Stored data entries:
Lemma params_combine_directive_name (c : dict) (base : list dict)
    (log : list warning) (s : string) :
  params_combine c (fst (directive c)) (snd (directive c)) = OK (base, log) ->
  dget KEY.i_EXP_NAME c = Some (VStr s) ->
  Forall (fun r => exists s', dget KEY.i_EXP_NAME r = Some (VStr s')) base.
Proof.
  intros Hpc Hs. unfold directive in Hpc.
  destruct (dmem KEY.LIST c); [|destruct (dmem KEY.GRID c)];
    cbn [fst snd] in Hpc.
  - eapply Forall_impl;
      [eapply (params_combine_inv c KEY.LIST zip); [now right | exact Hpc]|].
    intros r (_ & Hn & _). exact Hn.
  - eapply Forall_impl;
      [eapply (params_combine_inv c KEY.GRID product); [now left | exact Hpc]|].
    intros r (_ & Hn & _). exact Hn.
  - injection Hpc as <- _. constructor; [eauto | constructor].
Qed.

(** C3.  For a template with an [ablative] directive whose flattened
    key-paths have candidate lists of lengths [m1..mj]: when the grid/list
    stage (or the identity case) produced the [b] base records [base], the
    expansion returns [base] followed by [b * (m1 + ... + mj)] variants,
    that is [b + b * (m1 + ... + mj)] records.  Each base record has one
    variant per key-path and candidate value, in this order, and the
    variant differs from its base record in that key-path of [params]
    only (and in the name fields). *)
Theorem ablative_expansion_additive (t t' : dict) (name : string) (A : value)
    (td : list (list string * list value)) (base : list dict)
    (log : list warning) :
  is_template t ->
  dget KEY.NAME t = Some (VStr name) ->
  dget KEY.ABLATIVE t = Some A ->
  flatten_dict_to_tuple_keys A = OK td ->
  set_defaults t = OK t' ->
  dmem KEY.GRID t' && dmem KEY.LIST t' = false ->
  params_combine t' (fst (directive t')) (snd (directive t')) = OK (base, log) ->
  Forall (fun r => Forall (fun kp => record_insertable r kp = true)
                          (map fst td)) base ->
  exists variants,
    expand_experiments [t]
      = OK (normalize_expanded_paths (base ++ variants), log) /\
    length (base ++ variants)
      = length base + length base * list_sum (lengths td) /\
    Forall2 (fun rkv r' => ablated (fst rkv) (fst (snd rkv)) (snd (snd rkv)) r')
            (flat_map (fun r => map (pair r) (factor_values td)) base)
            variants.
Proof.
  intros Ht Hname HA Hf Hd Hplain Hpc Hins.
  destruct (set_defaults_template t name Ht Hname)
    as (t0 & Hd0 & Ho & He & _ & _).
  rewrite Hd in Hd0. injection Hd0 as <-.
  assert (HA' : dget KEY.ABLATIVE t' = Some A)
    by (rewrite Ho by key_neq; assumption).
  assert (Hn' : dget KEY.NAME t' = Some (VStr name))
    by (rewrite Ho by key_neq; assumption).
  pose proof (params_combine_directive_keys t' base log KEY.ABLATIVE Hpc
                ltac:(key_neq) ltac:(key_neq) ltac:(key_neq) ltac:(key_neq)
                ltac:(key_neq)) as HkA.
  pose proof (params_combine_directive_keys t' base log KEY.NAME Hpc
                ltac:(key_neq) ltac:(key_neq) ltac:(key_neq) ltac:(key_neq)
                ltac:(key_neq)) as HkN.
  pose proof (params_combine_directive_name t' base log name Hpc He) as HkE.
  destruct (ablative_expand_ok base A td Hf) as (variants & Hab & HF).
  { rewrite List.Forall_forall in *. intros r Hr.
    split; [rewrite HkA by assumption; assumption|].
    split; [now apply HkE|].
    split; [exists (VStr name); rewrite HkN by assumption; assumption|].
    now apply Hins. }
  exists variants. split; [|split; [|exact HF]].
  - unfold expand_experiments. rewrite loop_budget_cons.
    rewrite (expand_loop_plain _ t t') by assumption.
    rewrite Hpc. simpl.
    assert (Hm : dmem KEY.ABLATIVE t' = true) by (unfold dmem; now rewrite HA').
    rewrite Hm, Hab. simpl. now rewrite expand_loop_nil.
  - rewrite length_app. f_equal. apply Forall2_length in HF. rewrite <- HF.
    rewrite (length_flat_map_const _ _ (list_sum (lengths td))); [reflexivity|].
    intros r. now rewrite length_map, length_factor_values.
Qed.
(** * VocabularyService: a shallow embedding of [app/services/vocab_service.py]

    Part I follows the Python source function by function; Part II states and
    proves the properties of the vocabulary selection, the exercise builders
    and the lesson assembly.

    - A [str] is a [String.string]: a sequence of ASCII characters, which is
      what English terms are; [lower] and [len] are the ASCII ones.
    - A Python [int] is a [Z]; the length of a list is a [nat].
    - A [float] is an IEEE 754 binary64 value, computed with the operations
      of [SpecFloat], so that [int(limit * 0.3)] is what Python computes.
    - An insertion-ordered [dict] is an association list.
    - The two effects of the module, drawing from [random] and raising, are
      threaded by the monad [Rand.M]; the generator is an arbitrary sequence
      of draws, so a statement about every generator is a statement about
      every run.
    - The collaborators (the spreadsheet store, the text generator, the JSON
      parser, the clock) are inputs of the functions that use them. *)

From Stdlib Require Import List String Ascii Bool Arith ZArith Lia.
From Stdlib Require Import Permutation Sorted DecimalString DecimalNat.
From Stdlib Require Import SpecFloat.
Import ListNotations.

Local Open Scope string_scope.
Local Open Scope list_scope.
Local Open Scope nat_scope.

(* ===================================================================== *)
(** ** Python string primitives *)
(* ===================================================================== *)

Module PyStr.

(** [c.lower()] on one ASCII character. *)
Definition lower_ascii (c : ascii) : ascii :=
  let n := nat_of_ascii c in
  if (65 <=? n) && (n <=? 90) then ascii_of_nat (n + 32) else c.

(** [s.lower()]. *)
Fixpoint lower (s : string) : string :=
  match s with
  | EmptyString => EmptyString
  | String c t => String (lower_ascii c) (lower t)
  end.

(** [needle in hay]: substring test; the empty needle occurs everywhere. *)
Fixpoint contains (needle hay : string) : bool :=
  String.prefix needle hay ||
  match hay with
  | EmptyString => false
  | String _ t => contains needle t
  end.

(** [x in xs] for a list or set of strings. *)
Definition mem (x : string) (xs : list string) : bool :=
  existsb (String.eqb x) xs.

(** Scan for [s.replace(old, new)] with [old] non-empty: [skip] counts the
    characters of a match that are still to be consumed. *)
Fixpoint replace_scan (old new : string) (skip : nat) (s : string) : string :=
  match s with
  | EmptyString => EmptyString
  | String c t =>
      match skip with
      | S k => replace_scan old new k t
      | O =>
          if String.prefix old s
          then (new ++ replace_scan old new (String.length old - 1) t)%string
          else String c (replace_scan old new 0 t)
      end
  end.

--

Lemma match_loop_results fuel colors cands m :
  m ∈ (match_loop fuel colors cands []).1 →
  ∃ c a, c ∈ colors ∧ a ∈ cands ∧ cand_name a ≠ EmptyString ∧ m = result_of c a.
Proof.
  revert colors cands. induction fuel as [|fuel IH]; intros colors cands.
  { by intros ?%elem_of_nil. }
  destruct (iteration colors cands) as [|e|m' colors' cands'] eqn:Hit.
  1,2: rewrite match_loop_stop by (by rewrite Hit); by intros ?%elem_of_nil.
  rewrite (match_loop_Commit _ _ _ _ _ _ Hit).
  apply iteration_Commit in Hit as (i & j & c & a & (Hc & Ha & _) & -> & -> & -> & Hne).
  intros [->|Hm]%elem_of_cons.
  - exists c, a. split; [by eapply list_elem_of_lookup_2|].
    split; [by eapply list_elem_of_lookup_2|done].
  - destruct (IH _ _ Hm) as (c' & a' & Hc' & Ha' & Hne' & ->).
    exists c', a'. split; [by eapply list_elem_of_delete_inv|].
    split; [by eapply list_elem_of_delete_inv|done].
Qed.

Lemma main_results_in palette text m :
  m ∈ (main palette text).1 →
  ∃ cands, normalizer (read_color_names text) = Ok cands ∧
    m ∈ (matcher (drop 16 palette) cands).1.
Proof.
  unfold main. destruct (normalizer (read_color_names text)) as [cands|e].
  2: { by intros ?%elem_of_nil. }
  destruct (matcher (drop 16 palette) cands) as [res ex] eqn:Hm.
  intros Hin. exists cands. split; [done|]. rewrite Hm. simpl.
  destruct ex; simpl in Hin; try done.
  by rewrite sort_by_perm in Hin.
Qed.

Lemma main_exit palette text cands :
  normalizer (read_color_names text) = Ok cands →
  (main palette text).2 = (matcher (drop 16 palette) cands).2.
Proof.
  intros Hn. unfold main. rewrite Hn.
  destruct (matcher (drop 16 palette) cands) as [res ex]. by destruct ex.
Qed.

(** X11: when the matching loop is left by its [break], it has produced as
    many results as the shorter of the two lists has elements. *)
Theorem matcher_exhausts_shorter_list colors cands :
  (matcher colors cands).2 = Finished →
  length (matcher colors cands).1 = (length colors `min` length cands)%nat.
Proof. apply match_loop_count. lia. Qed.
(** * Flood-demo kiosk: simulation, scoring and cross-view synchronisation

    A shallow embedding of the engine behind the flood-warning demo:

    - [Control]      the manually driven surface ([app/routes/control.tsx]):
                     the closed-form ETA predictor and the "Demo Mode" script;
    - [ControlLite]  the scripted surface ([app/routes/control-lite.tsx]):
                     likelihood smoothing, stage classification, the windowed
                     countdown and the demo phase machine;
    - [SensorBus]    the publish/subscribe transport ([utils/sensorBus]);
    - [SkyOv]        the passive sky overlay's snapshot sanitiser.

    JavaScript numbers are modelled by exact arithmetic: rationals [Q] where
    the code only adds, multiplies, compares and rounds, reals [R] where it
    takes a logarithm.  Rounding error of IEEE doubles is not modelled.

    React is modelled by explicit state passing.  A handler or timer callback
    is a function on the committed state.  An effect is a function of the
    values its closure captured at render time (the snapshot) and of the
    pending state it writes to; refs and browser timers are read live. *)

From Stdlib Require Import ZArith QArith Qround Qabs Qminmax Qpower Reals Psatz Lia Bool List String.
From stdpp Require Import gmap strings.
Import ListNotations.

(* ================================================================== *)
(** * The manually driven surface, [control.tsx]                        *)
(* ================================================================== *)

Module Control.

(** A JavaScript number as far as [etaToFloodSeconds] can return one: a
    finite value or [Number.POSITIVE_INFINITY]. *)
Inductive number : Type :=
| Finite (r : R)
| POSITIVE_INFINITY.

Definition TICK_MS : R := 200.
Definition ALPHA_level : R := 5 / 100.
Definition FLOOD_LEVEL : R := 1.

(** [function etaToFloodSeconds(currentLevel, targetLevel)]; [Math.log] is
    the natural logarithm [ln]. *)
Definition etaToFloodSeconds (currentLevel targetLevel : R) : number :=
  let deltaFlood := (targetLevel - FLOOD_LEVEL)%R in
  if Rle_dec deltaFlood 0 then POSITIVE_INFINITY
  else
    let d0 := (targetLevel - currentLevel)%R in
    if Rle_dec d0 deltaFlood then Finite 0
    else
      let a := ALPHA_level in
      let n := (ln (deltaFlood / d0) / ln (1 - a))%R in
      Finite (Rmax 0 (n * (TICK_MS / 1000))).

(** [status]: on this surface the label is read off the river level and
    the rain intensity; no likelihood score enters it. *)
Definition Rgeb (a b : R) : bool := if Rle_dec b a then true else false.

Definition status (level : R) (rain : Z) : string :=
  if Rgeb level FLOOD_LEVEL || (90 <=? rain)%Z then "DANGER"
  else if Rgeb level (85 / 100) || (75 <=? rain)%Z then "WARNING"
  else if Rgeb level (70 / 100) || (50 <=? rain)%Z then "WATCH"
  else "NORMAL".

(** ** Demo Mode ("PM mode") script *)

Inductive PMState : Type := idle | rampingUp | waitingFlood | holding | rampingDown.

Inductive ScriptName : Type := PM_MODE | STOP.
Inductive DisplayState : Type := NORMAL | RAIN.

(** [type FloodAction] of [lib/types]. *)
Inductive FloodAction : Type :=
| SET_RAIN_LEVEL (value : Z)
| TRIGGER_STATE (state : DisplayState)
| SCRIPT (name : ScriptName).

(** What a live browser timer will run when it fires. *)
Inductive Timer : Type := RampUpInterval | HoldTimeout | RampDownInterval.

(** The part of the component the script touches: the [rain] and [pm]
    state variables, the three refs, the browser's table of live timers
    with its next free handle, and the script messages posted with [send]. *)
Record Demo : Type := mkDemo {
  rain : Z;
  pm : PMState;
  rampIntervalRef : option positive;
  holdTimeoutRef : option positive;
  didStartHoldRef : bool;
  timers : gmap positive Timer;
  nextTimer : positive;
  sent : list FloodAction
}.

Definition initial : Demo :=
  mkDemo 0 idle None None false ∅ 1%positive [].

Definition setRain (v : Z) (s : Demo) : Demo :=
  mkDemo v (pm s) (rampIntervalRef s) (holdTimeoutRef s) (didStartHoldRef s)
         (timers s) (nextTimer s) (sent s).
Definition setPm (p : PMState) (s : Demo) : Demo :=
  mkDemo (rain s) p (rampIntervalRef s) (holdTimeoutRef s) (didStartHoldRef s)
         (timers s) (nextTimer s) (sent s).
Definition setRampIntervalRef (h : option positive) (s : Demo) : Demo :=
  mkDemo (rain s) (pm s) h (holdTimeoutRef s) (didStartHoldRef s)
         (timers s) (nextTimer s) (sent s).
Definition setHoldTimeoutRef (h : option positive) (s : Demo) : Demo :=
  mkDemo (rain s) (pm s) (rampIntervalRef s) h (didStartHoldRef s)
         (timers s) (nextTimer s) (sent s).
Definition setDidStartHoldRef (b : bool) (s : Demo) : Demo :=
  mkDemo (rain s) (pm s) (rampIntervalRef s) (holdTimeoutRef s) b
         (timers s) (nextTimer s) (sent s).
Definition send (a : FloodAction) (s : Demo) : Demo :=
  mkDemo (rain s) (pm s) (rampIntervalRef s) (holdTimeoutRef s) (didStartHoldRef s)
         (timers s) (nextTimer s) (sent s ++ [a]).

...

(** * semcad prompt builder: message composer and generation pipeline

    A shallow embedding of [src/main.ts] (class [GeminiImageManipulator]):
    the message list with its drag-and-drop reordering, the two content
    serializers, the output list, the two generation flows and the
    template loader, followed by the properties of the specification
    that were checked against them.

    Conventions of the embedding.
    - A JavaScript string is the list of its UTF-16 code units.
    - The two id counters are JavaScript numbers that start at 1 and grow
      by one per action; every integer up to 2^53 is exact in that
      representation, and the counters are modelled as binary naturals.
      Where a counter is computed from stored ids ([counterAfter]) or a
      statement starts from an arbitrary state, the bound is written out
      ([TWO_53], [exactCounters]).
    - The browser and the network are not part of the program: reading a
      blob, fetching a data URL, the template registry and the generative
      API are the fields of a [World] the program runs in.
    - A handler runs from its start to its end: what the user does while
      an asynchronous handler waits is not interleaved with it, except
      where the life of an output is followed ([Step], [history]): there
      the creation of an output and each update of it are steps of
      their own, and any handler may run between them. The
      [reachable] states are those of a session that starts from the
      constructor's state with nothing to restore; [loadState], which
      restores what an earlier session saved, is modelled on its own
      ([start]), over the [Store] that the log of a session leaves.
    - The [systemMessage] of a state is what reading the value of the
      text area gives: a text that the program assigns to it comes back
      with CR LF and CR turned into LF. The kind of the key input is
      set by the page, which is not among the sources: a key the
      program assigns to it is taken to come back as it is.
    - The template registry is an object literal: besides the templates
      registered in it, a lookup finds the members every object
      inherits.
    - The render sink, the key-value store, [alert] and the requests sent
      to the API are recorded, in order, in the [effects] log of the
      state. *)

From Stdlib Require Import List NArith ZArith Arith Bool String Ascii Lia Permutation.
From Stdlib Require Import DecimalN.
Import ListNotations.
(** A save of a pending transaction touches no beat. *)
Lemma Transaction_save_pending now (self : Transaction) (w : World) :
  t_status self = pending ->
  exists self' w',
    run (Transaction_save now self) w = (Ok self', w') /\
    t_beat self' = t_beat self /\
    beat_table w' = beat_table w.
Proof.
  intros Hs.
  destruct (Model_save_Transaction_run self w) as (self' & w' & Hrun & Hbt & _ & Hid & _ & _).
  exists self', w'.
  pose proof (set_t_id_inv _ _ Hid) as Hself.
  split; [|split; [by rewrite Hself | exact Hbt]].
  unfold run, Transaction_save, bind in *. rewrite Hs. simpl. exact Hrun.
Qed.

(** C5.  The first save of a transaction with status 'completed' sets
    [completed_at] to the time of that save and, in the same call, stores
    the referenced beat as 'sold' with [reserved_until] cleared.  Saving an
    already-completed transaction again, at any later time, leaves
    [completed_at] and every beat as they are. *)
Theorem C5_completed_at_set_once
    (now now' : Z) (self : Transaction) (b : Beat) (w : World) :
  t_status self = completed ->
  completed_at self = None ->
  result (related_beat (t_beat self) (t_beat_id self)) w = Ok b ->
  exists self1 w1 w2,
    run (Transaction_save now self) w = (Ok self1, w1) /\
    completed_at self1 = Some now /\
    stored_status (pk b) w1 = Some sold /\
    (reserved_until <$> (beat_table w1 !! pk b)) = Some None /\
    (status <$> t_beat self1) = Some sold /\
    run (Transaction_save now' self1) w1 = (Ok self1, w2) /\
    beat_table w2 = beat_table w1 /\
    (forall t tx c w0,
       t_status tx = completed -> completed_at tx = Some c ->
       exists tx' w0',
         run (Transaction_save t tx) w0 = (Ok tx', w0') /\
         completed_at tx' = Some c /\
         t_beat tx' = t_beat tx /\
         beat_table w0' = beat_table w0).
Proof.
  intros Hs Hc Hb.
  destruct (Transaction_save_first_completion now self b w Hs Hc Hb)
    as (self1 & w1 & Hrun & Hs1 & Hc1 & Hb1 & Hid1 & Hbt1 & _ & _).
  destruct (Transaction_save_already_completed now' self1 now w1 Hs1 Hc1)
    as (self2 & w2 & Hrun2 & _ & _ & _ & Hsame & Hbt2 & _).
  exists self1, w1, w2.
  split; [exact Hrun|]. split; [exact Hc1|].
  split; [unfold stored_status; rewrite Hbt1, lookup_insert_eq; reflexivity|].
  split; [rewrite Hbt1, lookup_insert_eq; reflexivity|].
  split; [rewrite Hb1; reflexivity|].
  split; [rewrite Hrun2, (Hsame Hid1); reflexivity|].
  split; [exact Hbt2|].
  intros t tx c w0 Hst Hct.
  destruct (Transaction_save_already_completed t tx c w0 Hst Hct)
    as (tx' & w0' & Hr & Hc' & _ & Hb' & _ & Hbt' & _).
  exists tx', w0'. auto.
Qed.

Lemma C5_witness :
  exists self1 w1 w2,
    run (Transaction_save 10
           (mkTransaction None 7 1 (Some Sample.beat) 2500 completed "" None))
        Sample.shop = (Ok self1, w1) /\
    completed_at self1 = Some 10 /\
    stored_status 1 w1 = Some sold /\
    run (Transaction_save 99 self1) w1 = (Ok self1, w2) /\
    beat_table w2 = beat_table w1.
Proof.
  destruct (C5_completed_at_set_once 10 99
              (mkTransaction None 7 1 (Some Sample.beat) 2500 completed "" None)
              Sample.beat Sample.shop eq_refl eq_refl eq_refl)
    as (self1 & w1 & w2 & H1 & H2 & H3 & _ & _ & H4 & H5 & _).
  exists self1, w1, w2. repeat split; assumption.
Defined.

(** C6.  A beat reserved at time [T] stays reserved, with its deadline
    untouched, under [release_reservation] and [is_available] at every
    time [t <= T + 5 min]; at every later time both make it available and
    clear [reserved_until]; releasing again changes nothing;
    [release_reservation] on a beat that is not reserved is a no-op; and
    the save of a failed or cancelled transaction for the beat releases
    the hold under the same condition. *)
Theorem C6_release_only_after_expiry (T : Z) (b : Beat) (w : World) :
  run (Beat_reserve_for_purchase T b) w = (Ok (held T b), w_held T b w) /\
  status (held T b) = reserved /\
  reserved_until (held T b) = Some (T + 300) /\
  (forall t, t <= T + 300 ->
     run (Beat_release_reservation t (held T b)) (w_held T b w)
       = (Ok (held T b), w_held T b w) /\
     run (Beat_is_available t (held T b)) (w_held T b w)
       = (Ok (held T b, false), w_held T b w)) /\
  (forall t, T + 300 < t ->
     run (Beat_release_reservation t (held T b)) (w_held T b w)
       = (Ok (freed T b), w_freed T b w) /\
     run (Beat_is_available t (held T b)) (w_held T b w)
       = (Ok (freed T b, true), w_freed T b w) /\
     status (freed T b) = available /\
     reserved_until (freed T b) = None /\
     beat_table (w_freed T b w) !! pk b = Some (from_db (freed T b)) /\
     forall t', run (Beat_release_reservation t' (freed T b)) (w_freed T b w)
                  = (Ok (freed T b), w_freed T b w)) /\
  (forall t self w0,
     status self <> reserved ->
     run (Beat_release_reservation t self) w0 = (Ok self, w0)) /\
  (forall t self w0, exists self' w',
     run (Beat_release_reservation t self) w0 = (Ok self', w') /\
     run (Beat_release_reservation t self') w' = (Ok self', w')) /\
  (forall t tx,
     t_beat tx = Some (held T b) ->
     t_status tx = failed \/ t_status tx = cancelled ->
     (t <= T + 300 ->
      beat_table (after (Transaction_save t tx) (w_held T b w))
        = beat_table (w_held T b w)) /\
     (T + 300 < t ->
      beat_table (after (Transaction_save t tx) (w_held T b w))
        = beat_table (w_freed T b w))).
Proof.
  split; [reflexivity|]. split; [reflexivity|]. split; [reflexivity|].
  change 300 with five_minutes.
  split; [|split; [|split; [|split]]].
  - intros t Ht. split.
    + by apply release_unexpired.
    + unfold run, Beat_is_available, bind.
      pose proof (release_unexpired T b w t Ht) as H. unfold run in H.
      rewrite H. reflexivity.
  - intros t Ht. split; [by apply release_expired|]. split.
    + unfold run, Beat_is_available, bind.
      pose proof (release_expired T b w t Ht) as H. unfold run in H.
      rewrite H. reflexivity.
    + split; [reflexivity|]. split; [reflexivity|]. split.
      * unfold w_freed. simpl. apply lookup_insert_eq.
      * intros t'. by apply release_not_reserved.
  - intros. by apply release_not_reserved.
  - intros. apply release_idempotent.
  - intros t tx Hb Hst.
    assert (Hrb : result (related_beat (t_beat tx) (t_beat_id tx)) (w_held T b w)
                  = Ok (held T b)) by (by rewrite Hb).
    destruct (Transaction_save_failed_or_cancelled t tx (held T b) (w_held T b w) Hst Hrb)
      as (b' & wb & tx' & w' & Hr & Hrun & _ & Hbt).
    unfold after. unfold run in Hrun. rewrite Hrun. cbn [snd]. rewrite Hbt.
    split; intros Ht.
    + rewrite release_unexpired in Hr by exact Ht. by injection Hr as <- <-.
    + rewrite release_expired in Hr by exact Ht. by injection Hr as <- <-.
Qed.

(YOUR GOAL):
In the entries above, find the line holding "destruct (dmem KEY.LIST" and the line holding "only (and in the name fields). *)"; print both of them and every line between, exactly, and nothing else.

(TASK OUTPUT):
  destruct (dmem KEY.LIST c); [|destruct (dmem KEY.GRID c)];
    cbn [fst snd] in Hpc.
  - eapply Forall_impl;
      [eapply (params_combine_inv c KEY.LIST zip); [now right | exact Hpc]|].
    intros r (_ & Hn & _). exact Hn.
  - eapply Forall_impl;
      [eapply (params_combine_inv c KEY.GRID product); [now left | exact Hpc]|].
    intros r (_ & Hn & _). exact Hn.
  - injection Hpc as <- _. constructor; [eauto | constructor].
Qed.

(** C3.  For a template with an [ablative] directive whose flattened
    key-paths have candidate lists of lengths [m1..mj]: when the grid/list
    stage (or the identity case) produced the [b] base records [base], the
    expansion returns [base] followed by [b * (m1 + ... + mj)] variants,
    that is [b + b * (m1 + ... + mj)] records.  Each base record has one
    variant per key-path and candidate value, in this order, and the
    variant differs from its base record in that key-path of [params]
    only (and in the name fields). *)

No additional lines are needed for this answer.